This blog is part of our Rails 5 series.

Rails 5 allows to cache HTTP responses forever by introducing http_cache_forever method.

Sometimes, we have static pages that never/rarely change.

# app/controllers/home_controller.rb
class HomeController < ApplicationController
  def index
    render
  end
end

# app/views/home/index.html.erb
<h1>Welcome</h1>

Let’s see log for the above action.

Processing by HomeController#index as HTML
  Rendered home/index.html.erb within layouts/application (1.3ms)
Completed 200 OK in 224ms (Views: 212.4ms | ActiveRecord: 0.0ms)

 And so on for every request for this action.

There is no change in the response and still we are rendering same thing again and again and again.

Rails 5 introduces http_cache_forever

When response does not change then we want browsers and proxies to cache it for a long time.

Method http_cache_forever allows us to set response headers to tell browsers and proxies that response has not modified.
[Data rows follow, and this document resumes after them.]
(* ===== verification/TagXFL.v ===== *)
(** * The exit-flight-level renderers (TagXFL.cpp)

    [RenderXFLTagItem] (tag item 1996) and [RenderXFLDetailedTagItem]
    (tag item 2000).  Both first update the altitude track of the
    coordination tracker and render a live or accepted negotiation; else
    they scan the rule lists with the renderers' [matches] lambda, in the
    order departure, destination, LOR departure, LOR arrival, and print a
    flight level.  The simple renderer fetches the online set and the
    route itself (through the caches), the detailed one reads the frame
    snapshot of [OnGetTagItem]. *)

From stdpp Require Import base gmap strings list.
From Stdlib Require Import ZArith String Bool Lia.
From S2P Require Import Prelude Host Airport Rules Loader Caches Matcher Coordination State.
Import Host AirportMatcher Rules Loader Caches Matcher Coordination State.

Module TagXFL.

Local Open Scope Z_scope.

(** [snprintf(sItemString, 16, "%03d", coordXFL / 100)] *)
Definition coord_level_text (coordXFL : Z) : string := pad3 (Z.quot coordXFL 100).

(** Lines 58-72 (and 200-214): a live or refused negotiation. *)
Definition xfl_negotiation_output (coordXFL : Z) (coordState : CoordinationState) : option TagOutput :=
  if (500 <=? coordXFL) && bool_decide (coordState = COORDINATION_STATE_REQUESTED_BY_ME)
  then Some (tag_colored (coord_level_text coordXFL) TAG_COLOR_ONGOING_REQUEST_FROM_ME)
  else if (500 <=? coordXFL) && bool_decide (coordState = COORDINATION_STATE_REQUESTED_BY_OTHER)
  then Some (tag_colored (coord_level_text coordXFL) TAG_COLOR_ONGOING_REQUEST_TO_ME)
  else if (500 <=? coordXFL) && bool_decide (coordState = COORDINATION_STATE_REFUSED)
  then Some (tag_colored (coord_level_text coordXFL) TAG_COLOR_ONGOING_REQUEST_REFUSED)
  else None.

(** ** [RenderXFLTagItem] *)

(** The body of the [tryLOA] loop for a matching entry: [None] is the
    [continue] after the last [else if]. *)
Definition tryLOA_entry (clearedAltitude finalAltitude : Z) (belowXFL : bool) (entry : LOAEntry)
  : option TagOutput :=
  if belowXFL && (clearedAltitude <? xfl entry * 100) && (finalAltitude >? xfl entry * 100)
  then Some (tag_text (int_to_string (xfl entry)))
  else if negb belowXFL && (clearedAltitude >? xfl entry * 100)
  then Some (tag_text (int_to_string (xfl entry)))
  else if (clearedAltitude =? xfl entry * 100) || (clearedAltitude =? finalAltitude)
  then Some tag_blank
  else if negb (clearedAltitude =? finalAltitude)
  then Some (tag_text (int_to_string (Z.quot finalAltitude 100)))
  else None.

Fixpoint tryLOA (matches : LOAEntry -> bool) (clearedAltitude finalAltitude : Z) (belowXFL : bool)
    (l : list LOAEntry) : option TagOutput :=
  match l with
  | [] => None
  | entry :: l' =>
      if matches entry then
        match tryLOA_entry clearedAltitude finalAltitude belowXFL entry with
        | Some o => Some o
        | None => tryLOA matches clearedAltitude finalAltitude belowXFL l'
        end
      else tryLOA matches clearedAltitude finalAltitude belowXFL l'
  end.

(** Lines 122-127. *)
Definition xfl_default (clearedAltitude finalAltitude : Z) : TagOutput :=
  if clearedAltitude =? finalAltitude then tag_blank
  else tag_text (int_to_string (Z.quot finalAltitude 100)).

Definition RenderXFLTagItem (env : HostEnv) (fp : FlightPlan) (rt : RadarTarget) (ps : PluginState)
  : TagOutput * PluginState :=
  if negb (rt_IsValid rt) then (untouched, ps)
  else if negb (rt_CorrelatedIsValid rt) then (untouched, ps)
  else if negb (bool_decide (fp_GetState fp = FLIGHT_PLAN_STATE_ASSUMED)) then (untouched, ps)
  else if negb (stricmp_eq (fp_GetPlanType fp) "I") then (untouched, ps)
  else
    let data := lastTagData ps in
    let '(onlineControllers, oc') := GetOnlineControllersCached (env_roster env) (env_tick env) (ps_online ps) in
    let '(routePoints, rc') := GetCachedRoutePoints fp (env_tick env) (ps_routes ps) in
    let callsign := fp_GetCallsign fp in
    let coordXFL := fp_GetExitCoordinationAltitude fp in
    let coordState := fp_GetExitCoordinationAltitudeState fp in
    let m := record_altitude_request callsign coordXFL coordState (coordinationStates ps) in
    let ps' := set_coord m (set_online_routes oc' rc' ps) in
    if altitude_accepted callsign coordXFL coordState m
    then (tag_text (coord_level_text coordXFL), ps')
    else match xfl_negotiation_output coordXFL coordState with
    | Some o => (o, ps')
    | None =>
        let matches := resolver_matches onlineControllers (td_origin data) (td_destination data) routePoints in
        let cl := td_clearedAltitude data in
        let fin := td_finalAltitude data in
        let rs := ps_rules ps in
        match first_some [tryLOA matches cl fin true (departureLoas rs);
                          tryLOA matches cl fin false (destinationLoas rs);
                          tryLOA matches cl fin true (lorDepartures rs);
                          tryLOA matches cl fin false (lorArrivals rs)] with
        | Some o => (o, ps')
        | None => (xfl_default cl fin, ps')
        end
    end.

(** ** [RenderXFLDetailedTagItem] *)

(** Lines 239-246: a departure or LOR departure rule. *)
Definition departure_xfl_text (clearedAltitude finalAltitude : Z) (entry : LOAEntry) : string :=
  if (clearedAltitude <=? xfl entry * 100) && (finalAltitude >? xfl entry * 100)
  then int_to_string (xfl entry)
  else int_to_string (Z.quot finalAltitude 100).

(** Lines 252-259: a destination or LOR arrival rule. *)
Definition arrival_xfl_text (clearedAltitude : Z) (entry : LOAEntry) : string :=
  if clearedAltitude <? xfl entry * 100 then "XFL" else int_to_string (xfl entry).

Definition RenderXFLDetailedTagItem (fp : FlightPlan) (rt : RadarTarget) (ps : PluginState)
  : TagOutput * PluginState :=
  if negb (rt_IsValid rt) then (untouched, ps)
  else if negb (rt_CorrelatedIsValid rt) then (untouched, ps)
  else if negb (fp_IsValid fp) || negb (IsLOARelevantState (fp_GetState fp)) then (tag_text "XFL", ps)
  else if negb (stricmp_eq (fp_GetPlanType fp) "I") then (tag_text "XFL", ps)
  else
    let data := lastTagData ps in
    let callsign := td_callsign data in
    let cl := td_clearedAltitude data in
    let fin := td_finalAltitude data in
    let onlineControllers := currentFrameOnlineControllers (ps_frame ps) in
    let routePoints := currentFrameRoutePoints (ps_frame ps) in
    let coordXFL := fp_GetExitCoordinationAltitude fp in
    let coordState := fp_GetExitCoordinationAltitudeState fp in
    let m := record_altitude_request callsign coordXFL coordState (coordinationStates ps) in
    let ps' := set_coord m ps in
    if altitude_accepted callsign coordXFL coordState m
    then (tag_colored (coord_level_text coordXFL) TAG_COLOR_ONGOING_REQUEST_ACCEPTED, ps')
    else match xfl_negotiation_output coordXFL coordState with
    | Some o => (o, ps')
    | None =>
        let matches := resolver_matches onlineControllers (td_origin data) (td_destination data) routePoints in
        let rs := ps_rules ps in
        let text :=
          first_some [departure_xfl_text cl fin <$> first_entry matches (departureLoas rs);
                      arrival_xfl_text cl <$> first_entry matches (destinationLoas rs);
                      departure_xfl_text cl fin <$> first_entry matches (lorDepartures rs);
                      arrival_xfl_text cl <$> first_entry matches (lorArrivals rs);
                      (fun _ => int_to_string (Z.quot fin 100)) <$>
                        first_entry (resolver_fallback_accepts cl (td_destination data) routePoints)
                          (fallbackLoas rs)] in
        (tag_text (default (int_to_string (Z.quot fin 100)) text), ps')
    end.

(** ** Scenario data *)

(** A rule whose [xfl] is 30000000: the loader reads it as an [int]. *)
Definition xfl_overflow_item : json := JObject [("xfl", JNumber 30000000)].

(** ** Lemmas *)

Lemma RenderXFLTagItem_step env fp rt ps : renderer_step ps (RenderXFLTagItem env fp rt ps).2.
Proof.
  unfold RenderXFLTagItem.
  destruct (GetOnlineControllersCached _ _ _) as [online oc'].
  pose proof (GetCachedRoutePoints_inv fp (env_tick env) (ps_routes ps)) as Hinv.
  destruct (GetCachedRoutePoints fp (env_tick env) (ps_routes ps)) as [route rc'].
  renderer_step_tac.
Qed.

Lemma RenderXFLDetailedTagItem_step fp rt ps : renderer_step ps (RenderXFLDetailedTagItem fp rt ps).2.
Proof. unfold RenderXFLDetailedTagItem. renderer_step_tac. Qed.

Lemma xfl_negotiation_output_label coordXFL coordState o :
  xfl_negotiation_output coordXFL coordState = Some o -> label_ok o.
Proof. unfold xfl_negotiation_output. repeat case_match; intros [= <-]; auto with loa. Qed.

Lemma tryLOA_entry_label cl fin b e o : tryLOA_entry cl fin b e = Some o -> label_ok o.
Proof. unfold tryLOA_entry. repeat case_match; intros [= <-]; auto with loa. Qed.

Lemma tryLOA_label matches cl fin b l o : tryLOA matches cl fin b l = Some o -> label_ok o.
Proof.
  induction l as [|e l IH]; simpl; [discriminate|].
  destruct (matches e); [|exact IH]. destruct (tryLOA_entry cl fin b e) eqn:E; [|exact IH].
  intros [= <-]. eauto using tryLOA_entry_label.
Qed.

Lemma xfl_default_label cl fin : label_ok (xfl_default cl fin).
Proof. unfold xfl_default. case_match; auto with loa. Qed.

#[export] Hint Resolve xfl_negotiation_output_label tryLOA_label xfl_default_label : loa.

Lemma RenderXFLTagItem_label env fp rt ps : label_ok (RenderXFLTagItem env fp rt ps).1.
Proof.
  unfold RenderXFLTagItem. label_tac.
  eapply first_some_Forall; [|eassumption]. repeat apply Forall_cons_2; try apply Forall_nil_2; intros ? ?; by eapply tryLOA_label.
Qed.

Lemma RenderXFLDetailedTagItem_label fp rt ps : label_ok (RenderXFLDetailedTagItem fp rt ps).1.
Proof. unfold RenderXFLDetailedTagItem. label_tac. Qed.

(** The body of the loop always answers: its last [else if] tests the
    negation of a disjunct of the one before, so the [continue] after it is
    never reached. *)
Lemma tryLOA_entry_total cl fin b e : is_Some (tryLOA_entry cl fin b e).
Proof.
  unfold tryLOA_entry. repeat case_match; eauto.
  bool_props. congruence.
Qed.

(** ** Theorems *)

(** C29: neither exit-level item depends on the fallback rules: the
    simple item never reads them, and the detailed item's fallback loop
    prints the filed final level, which is what it prints when no rule
    applies; the label and colour are the same for any fallback vector. *)
Theorem xfl_items_ignore_fallback env fp rt ps l :
  (RenderXFLTagItem env fp rt (with_rules (set_category FallbackLoas l (ps_rules ps)) ps)).1 =
    (RenderXFLTagItem env fp rt ps).1 /\
  (RenderXFLDetailedTagItem fp rt (with_rules (set_category FallbackLoas l (ps_rules ps)) ps)).1 =
    (RenderXFLDetailedTagItem fp rt ps).1.
Proof.
  split; [unfold RenderXFLTagItem|unfold RenderXFLDetailedTagItem];
    unfold with_rules, ps_rules, ps_store; simpl; repeat case_match; simpl; try reflexivity;
    repeat match goal with H : _ <$> _ = Some _ |- _ => apply fmap_Some in H as (? & ? & ->) end;
    reflexivity.
Qed.

(** C27: the simple item's [tryLOA] loop is "the first matching entry
    decides": it returns the answer of the loop body on the first entry
    the [matches] lambda accepts, and nothing when no entry matches. *)
Theorem tryLOA_first_match matches cl fin belowXFL l :
  tryLOA matches cl fin belowXFL l = first_entry matches l ≫= tryLOA_entry cl fin belowXFL.
Proof.
  induction l as [|e l IH]; simpl; [done|].
  destruct (matches e); [|exact IH]. simpl.
  by destruct (tryLOA_entry_total cl fin belowXFL e) as [o ->].
Qed.

End TagXFL.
# app/controllers/home_controller.rb
class HomeController < ApplicationController
  def index
    http_cache_forever(public: true) {}
  end
end

# OR
class HomeController < ApplicationController
  def index
    http_cache_forever(public: true) do
      render
    end
  end
end


# app/views/home/index.html.erb
<h1>Welcome</h1>

Now let’s look at the log for the modified code.

# When request is made for the first time.

Processing by HomeController#index as HTML
  Rendered home/index.html.erb within layouts/application (1.3ms)
Completed 200 OK in 224ms (Views: 212.4ms | ActiveRecord: 0.0ms)

# For consecutive requests for the same page

Processing by HomeController#index as HTML
Completed 304 Not Modified in 2ms (ActiveRecord: 0.0ms)

On first hit, we serve the request normally but, then on each subsequent request cache is revalidated and a “304 Not Modified” response is sent to the browser.

Options with http_cache_forever

By default, HTTP responses are cached only on the user’s web browser. To allow proxies to cache the response, we can set public to true to indicate that they can serve the cached response.

Use http_cache_forever with caution

By using this method, Cache-Control: max-age=3155760000 is set as response header and browser/proxy won’t revalidate the resource back to the server unless force reload is done.

In case force reload is done, Cache-Control: max-age=0 is set as request header.

In this case, browser will receive the changed resource whether ETag is changed or not.

http_cache_forever is literally going to set the headers to cache it for 100 years and developers would have to take extra steps to revalidate it. So, this should be used with extra care.